* EXERCISE: Report how many lines in the records carry the string "congruence", and give no further text.

• • • • •

Lemma irrigation_init_consistent (id : string) (zones : Z) (max_flow : Q) :
  consistent (init id zones max_flow)
  /\ pressure_in_band (init id zones max_flow).
Proof.
  assert (Hclosed : all_zones_closed (init id zones max_flow)).
  { intros z b. simpl. rewrite all_closed_lookup.
    case_decide; [congruence|discriminate]. }
  split.
  - split; [apply init_zones_wf|]. split.
    + intros _. repeat split. exact Hclosed.
    + simpl. intros Hmax. split; [lra|exact Hmax].
  - split; [reflexivity|].
    intros Hn. exfalso. apply Hn. apply active_zones_closed. exact Hclosed.
Qed.

Lemma open_zone_consistent (jitter : Q) (s : t) (z : Z) :
  consistent s -> consistent (snd (open_zone jitter s z)).
Proof.
  intros Hc. unfold open_zone.
  destruct (is_active s) eqn:Ha; simpl; [|exact Hc].
  destruct (unknown_zone s z) eqn:Hu; simpl; [exact Hc|].
  apply update_consistent.
  - apply insert_known_wf; [apply Hc|exact Hu].
  - simpl. congruence.
Qed.

Lemma open_zone_pressure (jitter : Q) (s : t) (z : Z) :
  in_jitter_range jitter ->
  pressure_in_band s -> pressure_in_band (snd (open_zone jitter s z)).
Proof.
  intros Hj Hp. unfold open_zone.
  destruct (is_active s); simpl; [|exact Hp].
  destruct (unknown_zone s z); simpl; [exact Hp|].
  apply update_pressure_in_band. exact Hj.
Qed.

Lemma close_zone_consistent (jitter : Q) (s : t) (z : Z) :
  consistent s -> consistent (snd (close_zone jitter s z)).
Proof.
  intros Hc. unfold close_zone.
  destruct (unknown_zone s z) eqn:Hu; simpl; [exact Hc|].
  apply update_consistent.
  - apply insert_known_wf; [apply Hc|exact Hu].
  - simpl. intros Hoff.
    destruct Hc as (_ & Hin & _). destruct (Hin Hoff) as (Hm & Hclosed & _).
    split; [exact Hm|]. intros k b. simpl.
    destruct (decide (z = k)) as [->|Hne].
    + rewrite lookup_insert_eq. congruence.
    + rewrite lookup_insert_ne by assumption. apply Hclosed.
Qed.
Lemma removed_rest rest :
  rest = EmptyString \/ UrlParse.first_is UrlParse.netloc_delim rest = true ->
  Text.remove_chars UrlParse.unsafe_url_byte rest = EmptyString \/
  UrlParse.first_is UrlParse.netloc_delim
    (Text.remove_chars UrlParse.unsafe_url_byte rest) = true.
Proof.
  intros [-> | H]; [now left|]. right.
  destruct rest as [|c rest]; [discriminate|]. simpl in *.
  assert (Hu : UrlParse.unsafe_url_byte c = false).
  { unfold UrlParse.netloc_delim in H. unfold UrlParse.unsafe_url_byte.
    repeat (apply orb_true_iff in H as [H | H]);
      apply Ascii.eqb_eq in H; subst c; reflexivity. }
  rewrite Hu. exact H.
Qed.

Lemma plain_authority_facts s :
  plain_authority s = true ->
  Text.forall_chars (fun c => negb (UrlParse.unsafe_url_byte c)) s = true /\
  Text.forall_chars (fun c => negb (UrlParse.netloc_delim c)) s = true /\
  Text.contains "[" s = false /\ Text.contains "]" s = false.
Proof.
  unfold plain_authority, breaks_authority. intros H. repeat split.
  - revert H. apply forall_chars_weaken. intros c Hc.
    apply negb_true_iff in Hc. apply negb_true_iff.
    now apply orb_false_elim in Hc as [_ Hc].
  - revert H. apply forall_chars_weaken. intros c Hc.
    apply negb_true_iff in Hc. apply negb_true_iff.
    apply orb_false_elim in Hc as [Hc _].
    apply orb_false_elim in Hc as [Hc _].
    now apply orb_false_elim in Hc as [Hc _].
  - revert H. apply contains_none. reflexivity.
  - revert H. apply contains_none. reflexivity.
Qed.

(** the text matched for [scheme://authority] followed by a path, a query
    or a fragment *)
Lemma extract_domain_authority lib scheme authority rest :
  scheme = "http" \/ scheme = "https" ->
  plain_authority authority = true ->
  authority <> EmptyString ->
  rest = EmptyString \/ UrlParse.first_is UrlParse.netloc_delim rest = true ->
  UrlParse.checknetloc lib authority = Ok tt ->
  extract_domain lib (scheme ++ "://" ++ authority ++ rest)
  = Ok (if Text.contains ":" authority then Text.before ":" authority
        else authority).
Proof.
  intros Hs Ha Hne Hr Hk.
  destruct (plain_authority_facts _ Ha) as (Hu & Hd & Ho & Hc).
  apply removed_rest in Hr.
  set (rest' := Text.remove_chars UrlParse.unsafe_url_byte rest) in *.
  assert (Hclean : cleaned (scheme ++ "://" ++ authority ++ rest)
                   = scheme ++ "://" ++ authority ++ rest').
  { unfold cleaned.
    replace (Text.lstrip UrlParse.c0_control_or_space
               (scheme ++ "://" ++ authority ++ rest))
      with (scheme ++ "://" ++ authority ++ rest)
      by (destruct Hs as [-> | ->]; reflexivity).
    rewrite !remove_chars_append, (remove_chars_none _ _ Hu).
    now destruct Hs as [-> | ->]. }
  rewrite extract_domain_steps, Hclean.
  assert (Hsplit : UrlParse.split_scheme (scheme ++ "://" ++ authority ++ rest')
                   = (scheme, "//" ++ authority ++ rest'))
    by (destruct Hs as [-> | ->]; reflexivity).
  rewrite Hsplit.
  change (Text.startswith ("//" ++ authority ++ rest') "//")
    with (String.prefix "//" ("//" ++ (authority ++ rest'))).
  rewrite prefix_append.
  change (Text.drop 2 ("//" ++ authority ++ rest')) with (authority ++ rest').
  destruct (@take_until_plain UrlParse.netloc_delim authority rest' Hd Hr)
    as [-> ->].
  cbv zeta. rewrite check_brackets_plain by assumption. rewrite Hk.
  cbn [bind].
  unfold domain_of. destruct authority as [|a s]; [congruence|].
  reflexivity.
Qed.

Lemma plain_colon : plain_authority ":" = true.
Proof. reflexivity. Qed.

(** X8.  For a text [scheme://host:tail] with http or https, followed by
    nothing or by a path, a query or a fragment, where [host] has no colon,
    neither part has a slash, question mark, hash, square bracket, tab or
    line break, and the authority passes the NFKC check, as every ASCII
    authority does: the text the patterns are tried on is [host], so the
    verdict is the one for [host] alone.  A port is cut off this way; so is
    everything after the first colon of user information, in which case it
    is the user name that is matched and not the host the URL leads to.
    Without a colon the whole authority is matched. *)
Theorem matched_text_of_authority lib R scheme host tail rest :
  scheme = "http" \/ scheme = "https" ->
  plain_authority host = true ->
  Text.contains ":" host = false ->
  plain_authority tail = true ->
  rest = EmptyString \/ UrlParse.first_is UrlParse.netloc_delim rest = true ->
  (forall authority,
     Text.isascii authority = true ->
     UrlParse.checknetloc lib authority = Ok tt) /\
  (UrlParse.checknetloc lib (host ++ ":" ++ tail) = Ok tt ->
   extract_domain lib (scheme ++ "://" ++ host ++ ":" ++ tail ++ rest)
   = Ok host /\
   is_allowed lib R (scheme ++ "://" ++ host ++ ":" ++ tail ++ rest)
   = Ok (existsb (fun regex => Re.re_match (ignorecase_eq lib) regex host)
           R)) /\
  (host <> EmptyString -> UrlParse.checknetloc lib host = Ok tt ->
   extract_domain lib (scheme ++ "://" ++ host ++ rest) = Ok host).
Proof.
  intros Hs Hh Hc Ht Hr. split; [apply checknetloc_ascii|]. split.
  - intros Hk.
    assert (E : extract_domain lib
                  (scheme ++ "://" ++ host ++ ":" ++ tail ++ rest) = Ok host).
    { replace (host ++ ":" ++ tail ++ rest)
        with ((host ++ ":" ++ tail) ++ rest)
        by now rewrite !append_assoc.
      rewrite extract_domain_authority; try assumption.
      - rewrite contains_append. cbn [append Text.contains].
        rewrite Ascii.eqb_refl, orb_true_r.
        now rewrite (before_append ":" host tail Hc).
      - unfold plain_authority in *. rewrite !forall_chars_append.
        now rewrite Hh, Ht.
      - destruct host; discriminate. }
    split; [exact E|]. unfold is_allowed. now rewrite E.
  - intros Hne Hk. rewrite extract_domain_authority; try assumption.
    now rewrite Hc.
Qed.

Lemma matched_text_of_authority_witness :
  is_allowed plain_library (map glob_regex ["api.example.com"])
             "https://api.example.com:pw@evil.example/steal"
  = Ok true.
Proof.
  refine (proj2 (proj1 (proj2 (@matched_text_of_authority plain_library
                          (map glob_regex ["api.example.com"])
                          "https" "api.example.com" "pw@evil.example" "/steal"
                          _ _ _ _ _)) _));
    try reflexivity.
  - right. reflexivity.
  - right. reflexivity.
Defined.

(** * Beyond the claims: the URL that is called *)

Lemma query_char_facts c :
  query_char c = true ->
  UrlParse.unsafe_url_byte c = false /\ (c =? "#")%char = false /\
  (c =? "?")%char = false.
Proof.
  destruct c as [[] [] [] [] [] [] [] []]; vm_compute; intuition congruence.
Qed.

Lemma spec_encode_char_query c :
  Text.forall_chars query_char (spec_encode_char c) = true.
Proof.
  destruct c as [[] [] [] [] [] [] [] []]; vm_compute; reflexivity.
Qed.

Lemma spec_encode_query s : Text.forall_chars query_char (spec_encode s) = true.
Proof.
  induction s as [|c s IH]; [reflexivity|].
  simpl. now rewrite forall_chars_append, spec_encode_char_query, IH.
Qed.

Lemma join_query (l : list string) :
  (forall x, In x l -> Text.forall_chars query_char x = true) ->
  Text.forall_chars query_char (Text.join "&" l) = true.
Proof.
  induction l as [|x l IH]; intros H; [reflexivity|].
  destruct l as [|y l]; [apply H; now left|].
  change (Text.join "&" (x :: y :: l))
    with (x ++ String "&" (Text.join "&" (y :: l))).
  rewrite forall_chars_append. cbn [Text.forall_chars].
  rewrite (H x (or_introl eq_refl)), IH; [reflexivity|].
  intros z Hz. apply H. now right.
Qed.

Lemma urlencode_query (l : list (string * string)) :
  Text.forall_chars query_char (UrlEncode.urlencode l) = true.
Proof.
  rewrite urlencode_spec. apply join_query.
  intros x Hx. apply in_map_iff in Hx as ([k v] & <- & _).
  unfold spec_pair. rewrite !forall_chars_append. cbn [Text.forall_chars fst snd].
  now rewrite !spec_encode_query.
Qed.

Lemma contains_removed c p s :
  p c = false ->
  Text.contains c (Text.remove_chars p s) = Text.contains c s.
Proof.
  intros Hc. induction s as [|a s IH]; [reflexivity|].
  simpl. destruct (p a) eqn:Ha; simpl; rewrite IH; [|reflexivity].
  replace (a =? c)%char with false; [reflexivity|].
  symmetry. apply Ascii.eqb_neq. intros ->. congruence.
Qed.

Lemma before_append_has c s x :
  Text.contains c s = true -> Text.before c (s ++ x) = Text.before c s.
Proof.
  induction s as [|a s IH]; [discriminate|].
  simpl. destruct (a =? c)%char; [reflexivity|].
  simpl. intros H. now rewrite IH.
Qed.

Lemma take_drop_id p s : Text.take_until p s ++ Text.drop_until p s = s.
Proof.
  induction s as [|a s IH]; [reflexivity|].
  simpl. destruct (p a); [reflexivity|]. simpl. now rewrite IH.
Qed.

Lemma take_until_free p c s :
  p c = true -> Text.contains c (Text.take_until p s) = false.
Proof.
  intros Hc. induction s as [|a s IH]; [reflexivity|].
  simpl. destruct (p a) eqn:Ha; [reflexivity|].
  simpl. rewrite IH, orb_false_r. apply Ascii.eqb_neq. intros ->. congruence.
Qed.

Lemma appended_clean s a :
  appended_to s a ->
  Text.remove_chars UrlParse.unsafe_url_byte a = a /\
  Text.contains "#" a = false /\
  (Text.contains "?" s = false -> exists q, a = String "?" q).
Proof.
  intros (q & Hq & ->).
  assert (Hd : query_char (if Text.contains "?" s then "&" else "?")%char
               = true \/ Text.contains "?" s = false)
    by (destruct (Text.contains "?" s); auto).
  split; [|split].
  - rewrite remove_chars_append. f_equal.
    + now destruct (Text.contains "?" s).
    + apply remove_chars_none. revert Hq. apply forall_chars_weaken.
      intros c Hc. apply query_char_facts in Hc as (-> & _). reflexivity.
  - rewrite contains_append.
    replace (Text.contains "#" q) with false.
    + now destruct (Text.contains "?" s).
    + symmetry. revert Hq. apply contains_none. reflexivity.
  - intros ->. now exists q.
Qed.

Lemma netloc_of_appended r a :
  (Text.contains "?" r = false -> exists q, a = String "?" q) ->
  Text.take_until UrlParse.netloc_delim (r ++ a)
  = Text.take_until UrlParse.netloc_delim r /\
  Text.drop_until UrlParse.netloc_delim (r ++ a)
  = Text.drop_until UrlParse.netloc_delim r ++ a.
Proof.
  induction r as [|c r IH]; intros H.
  - destruct (H eq_refl) as (q & ->). now split.
  - cbn [append Text.take_until Text.drop_until].
    destruct (UrlParse.netloc_delim c) eqn:Hc; [now split|].
    destruct IH as [-> ->]; [|now split].
    intros Hr. apply H. simpl. rewrite Hr, orb_false_r.
    unfold UrlParse.netloc_delim in Hc.
    apply orb_false_elim in Hc as [Hc _].
    now apply orb_false_elim in Hc as [_ Hc].
Qed.

Lemma path_part_of_appended scheme u a :
  Text.contains "#" a = false ->
  (Text.contains "#" u = false -> Text.contains "?" u = false ->
   exists q, a = String "?" q) ->
  path_part scheme (u ++ a) = path_part scheme u.
Proof.
  intros Ha Hq. unfold path_part.
  rewrite contains_append, Ha, orb_false_r.
  destruct (Text.contains "#" u) eqn:Hh.
  - now rewrite before_append_has.
  - rewrite contains_append.
    destruct (Text.contains "?" u) eqn:Hu.
    + cbn [orb]. now rewrite before_append_has.
    + destruct (Hq eq_refl eq_refl) as (q & ->).
      cbn [Text.contains]. rewrite Ascii.eqb_refl, orb_true_r.
      now rewrite (before_append "?" u q Hu).
Qed.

• • • • •

* REPLY TO THE TASK: 7